[[ Data records, beginning ]]

(* ===== verification/ConfigBackup.v ===== *)
(** * Backing device configurations up (src/internal/deviceconfig/deviceconfig.go)

    The use-case as programs over the calls of [ConfigStore]: saving targets
    and their host keys, one device's attempt, a run's result and the diff of
    two stored configurations. *)
From Stdlib Require Import ZArith Lia.
From stdpp Require Import base sets list strings.
From S2P Require Import Prelude GoBase GoText IosConfig Effects ConfigStore.
#[local] Open Scope prog_scope.

(** ** Texts *)

Definition string_of (b : bytes) : string :=
  fold_right (λ c s, String (Ascii.ascii_of_nat (Z.to_nat c)) s) EmptyString b.
Definition TrimString (s : string) : string := string_of (TrimSpace (ascii_bytes s)).

(** [imageNamePattern] and [validHostnameRegex] are of letters and digits. *)
Definition alnum (c : Z) : bool :=
  ((48 <=? c) && (c <=? 57)) || ((65 <=? c) && (c <=? 90)) || ((97 <=? c) && (c <=? 122)).
Definition MaxHostnameLength : Z := 253.

(** One label: letters, digits and dashes, no dash at either end, at most 63. *)
Definition valid_label (l : bytes) : bool :=
  match l, rev l with
  | c :: _, d :: _ => alnum c && alnum d && forallb (λ x, alnum x || (x =? 45)) l && (len l <=? 63)
  | _, _ => false
  end.
Definition IsValidHostname (s : string) : bool :=
  let b := ascii_bytes s in
  negb (bool_decide (s = ""%string)) && (len b <=? MaxHostnameLength) && forallb valid_label (Split b 46).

[[ Data records, end ]]

> What to do: Scan the entries above for the word "Definition", then copy every line in which it occurs.

> Written solution:
Definition string_of (b : bytes) : string :=
Definition TrimString (s : string) : string := string_of (TrimSpace (ascii_bytes s)).
Definition alnum (c : Z) : bool :=
Definition MaxHostnameLength : Z := 253.
Definition valid_label (l : bytes) : bool :=
Definition IsValidHostname (s : string) : bool :=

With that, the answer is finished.